In legal reality, when it came to the deployment of voting machines the concrete election act of voting was said to be in a conflict of interests between the principle of secret elections and that of the public nature of elections. It was said to be acceptable against this background that in the deployment of computer-controlled voting machines each sub-act of vote registration was not transparent to all. It was said to be one of the particularities of the advance in technology that one could presume that the systems deployed were viable if they had been examined in a special procedure prior to their deployment. This was said to be all the more valid given that the necessary monitoring took place in all other procedural steps, and hence the results that were obtained could be examined to determine their plausibility. The only decisive aspect was said to be whether the public had the fundamental possibility to become convinced of the viability of the election procedure. This was said to be accounted for by voting with voting machines: In particular, the public was able to check the printout of the result of the constituency ascertained by the voting machine and the transfer of the result into the election record, and hence the counting as a whole. By means of the comparison of the ballot records in the register of voters with the valid and invalid first and second votes registered by the device, as prescribed by § 14 of the Federal Voting Machine Ordinance, it was said also to be possible to check whether the voting machine had recorded all the votes and added them correctly. All the stored votes could be printed out as voting slips with the corresponding crosses and subsequently counted by hand.

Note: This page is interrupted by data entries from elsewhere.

Lemma check_right evidence scratch :
  right_unit evidence → size_of scratch = kInputBytes →
  check_compression (Some scratch) evidence = Some (Agreement 1).
Proof.
  intros (seqs & last & Hout & Hb & Hlegal & Hreplay) Hscratch. unfold check_compression.
  destruct (unit_bytes_parts _ Hb) as (H1 & H2 & H3 & H4).
  pose proof (size_replay _ _ _ _ Hlegal) as Hsize. rewrite Hreplay in Hsize.
  rewrite Hout, Hsize, (size_unit_bytes _ Hb), !Z.eqb_refl, H1.
  cbn [negb orb mbind option_bind]. rewrite H2.
  cbn [negb mbind option_bind Z.eqb kMagic Pos.eqb]. rewrite (proj2 (Z.ltb_ge _ _)) by done.
  rewrite H3. cbn [mbind option_bind]. rewrite H4. cbn [mbind option_bind].
  rewrite (decode_block_reads _ scratch (block_bound_fits _ Hb) seqs last) by (done || by rewrite Hscratch).
  cbn [mbind option_bind]. rewrite Hreplay.
  rewrite derived_difference_reference by (done || apply input_comparable; done).
  cbn [mbind option_bind]. unfold difference_of. by rewrite differing_same.
Qed.

(** The parts put back together. *)
Lemma unit_bytes_of output block :
  size_of output = kOutputBytes →
  load_le32 output 0 = Some kMagic → load_le32 output 4 = Some (size_of block) →
  size_of block ≤ kBlockBound →
  subspan output kHeaderBytes (size_of block) = Some block →
  nonzero_padding output (kHeaderBytes + size_of block) = Some None →
  output = unit_bytes block.
Proof.
  intros Hs H1 H2 Hb H3 H4. pose proof (size_of_nonneg block).
  assert (kBlockBound = 65809 ∧ kOutputBytes = 65817 ∧ kHeaderBytes = 8) as (Eb & Eo & Ek) by done.
  apply load_le32_inv in H1 as (_ & _ & H1 & _). apply load_le32_inv in H2 as (_ & _ & H2 & _).
  rewrite subspan_take_drop in H3 by lia. injection H3 as H3.
  unfold nonzero_padding in H4. rewrite subspan_from_drop in H4 by lia.
  cbn [mbind option_bind] in H4. injection H4 as H4. apply find_nonzero_none in H4.
  change (drop (Z.to_nat 0) output) with output in H1.
  unfold unit_bytes. rewrite H1 at 1. change (0 + 4) with 4. rewrite H2. do 2 f_equal.
  change (4 + 4) with kHeaderBytes.
  rewrite (drop_take_split output kHeaderBytes (size_of block)), H3 by lia. f_equal.
  rewrite H4. f_equal. rewrite length_drop. unfold size_of in *. lia.
Qed.

(** The end of the check, once the block is found. *)
Lemma check_block_cases input block decoded :
  size_of input = kInputBytes → size_of decoded = kInputBytes → size_of block ≤ kBlockBound →
  ∃ v,
    (summary ← decode_block block decoded;
     match summary with
     | Error (m, _) =>
         Some (malformed (kHeaderBytes + broken_at m)
           (describe_rule (malformed_rule m) ++ lit " (" ++ to_dec (broken_decoded m)
            ++ lit " bytes decoded)"))
     | Value (_, decoded) =>
         difference ← derived_difference input decoded;
         match difference with
         | Some d => Some (ExactMismatch kWhat (Some d) 1)
         | None => Some (Agreement 1)
         end
     end) = Some v
    ∧ keeps_rules v kExact = true
    ∧ (v = Agreement 1 → ∃ seqs last, block = block_bytes seqs last
         ∧ legal kInputBytes [] seqs last ∧ replay [] seqs last = input).
Proof.
  intros Hi Hd Hb. change kBlockBound with 65809 in Hb.
  destruct (decode_block_cases block decoded (block_bound_fits _ Hb))
    as [(seqs & last & E & Hlegal & ->)|([m buffer] & -> & Hrefused)]; cbn [mbind option_bind].
  - pose proof (size_replay _ _ _ _ Hlegal) as Hs. rewrite Hd in Hs, Hlegal.
    pose proof (input_comparable _ Hi) as Hfit.
    rewrite derived_difference_reference by (congruence || done). cbn [mbind option_bind].
    destruct (difference_of kDerived input (replay [] seqs last)) as [d|] eqn:Ed.
    + eexists. split; [reflexivity|]. split; [|done]. unfold keeps_rules.
      cbn [opt_test from_option].
      by rewrite (difference_of_valid input (replay [] seqs last) ltac:(congruence) Hfit kDerived d ltac:(done) Ed).
    + eexists. split; [reflexivity|]. split; [done|]. intros _. exists seqs, last.
      split_and!; [done|done|]. unfold difference_of in Ed.
      destruct (differing 0 input (replay [] seqs last)) eqn:En; [|done].
      apply differing_nil in En; [done|]. unfold size_of in *. lia.
  - destruct Hrefused as (Hat & Hdec & _). cbn [fst] in Hat, Hdec. rewrite Hd in Hdec.
    change kInputBytes with 65536 in *. eexists. split; [reflexivity|]. split; [|done].
    apply malformed_rules; [unfold in_u64; change kHeaderBytes with 8; lia|].
    pose proof (size_describe_rule (malformed_rule m)).
    pose proof (size_to_dec (broken_decoded m) ltac:(unfold in_u64; lia)). rewrite !size_of_app.
    change (size_of (lit " (")) with 2. change (size_of (lit " bytes decoded)")) with 15. lia.
Qed.
(** One store, where its word exists. *)
Lemma apply_write_held t w :
  is_Some (look t (addr_of w)) →
  ∃ t', apply_write (held t) w = Some (held t') ∧ same_sizes t t'
    ∧ look t' (addr_of w) = Some (value_of w)
    ∧ ∀ a, a ≠ addr_of w → look t' a = look t a.
Proof.
  intros [v Hv]. destruct w as [p x|p x|p x]; cbn [addr_of look] in Hv;
    apply load_bound in Hv as Hp; unfold apply_write, held, store_le64, store_le32;
    cbn [dst_keys dst_indices counters].
  - exists {| keys_of := <[Z.to_nat p := x]> (keys_of t); indices_of := indices_of t;
              counts_of := counts_of t |}.
    replace (p * kKeyBytes) with (Z.of_nat (Z.to_nat p) * Z.of_nat 8) by (unfold kKeyBytes; lia).
    rewrite store_array by (unfold size_of in Hp; lia). split_and!; [done| | |].
    + unfold same_sizes. cbn. by rewrite length_insert.
    + by apply load_insert_eq.
    + intros [q| |] Hne; try done. cbn. apply load_insert_ne; [lia|by intros ->].
  - exists {| keys_of := keys_of t; indices_of := <[Z.to_nat p := x]> (indices_of t);
              counts_of := counts_of t |}.
    replace (p * kIndexBytes) with (Z.of_nat (Z.to_nat p) * Z.of_nat 4) by (unfold kIndexBytes; lia).
    rewrite store_array by (unfold size_of in Hp; lia). split_and!; [done| | |].
    + unfold same_sizes. cbn. by rewrite length_insert.
    + by apply load_insert_eq.
    + intros [|q|] Hne; try done. cbn. apply load_insert_ne; [lia|by intros ->].
  - exists {| keys_of := keys_of t; indices_of := indices_of t;
              counts_of := <[Z.to_nat p := x]> (counts_of t) |}.
    replace (p * kCounterBytes) with (Z.of_nat (Z.to_nat p) * Z.of_nat 4)
      by (unfold kCounterBytes; lia).
    rewrite store_array by (unfold size_of in Hp; lia). split_and!; [done| | |].
    + unfold same_sizes. cbn. by rewrite length_insert.
    + by apply load_insert_eq.
    + intros [| |q] Hne; try done. cbn. apply load_insert_ne; [lia|by intros ->].
Qed.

The proceedings for type approval were said not to give rise to an election error. There was also said not to be a right to inspect the source code of the voting machine software with regard to the principle of the public nature of elections since the protection of the operational secrets of the manufacturer of the voting machines was said to outweigh the interest of the public in revealing the source code.
According to the convincing descriptions contained in the statement made by the Federal Ministry of the Interior, the voting machines which were the subject of the complaint were said to have complied with the provisions of the Federal Voting Machine Ordinance and with the Guidelines for the Construction of Voting Machines. According to the statements of the Federal Ministry of the Interior, manipulations were said to be theoretically possible, but hardly conceivable in practice. There were said to be no indications of deliberate manipulations or accidental alterations to the voting machines used in the Bundestag election forming the subject of the complaint. Even if none of the security measures mentioned were able by themselves to prevent manipulations, all the measures together were said to guarantee a very high degree of security against manipulation of the voting machines.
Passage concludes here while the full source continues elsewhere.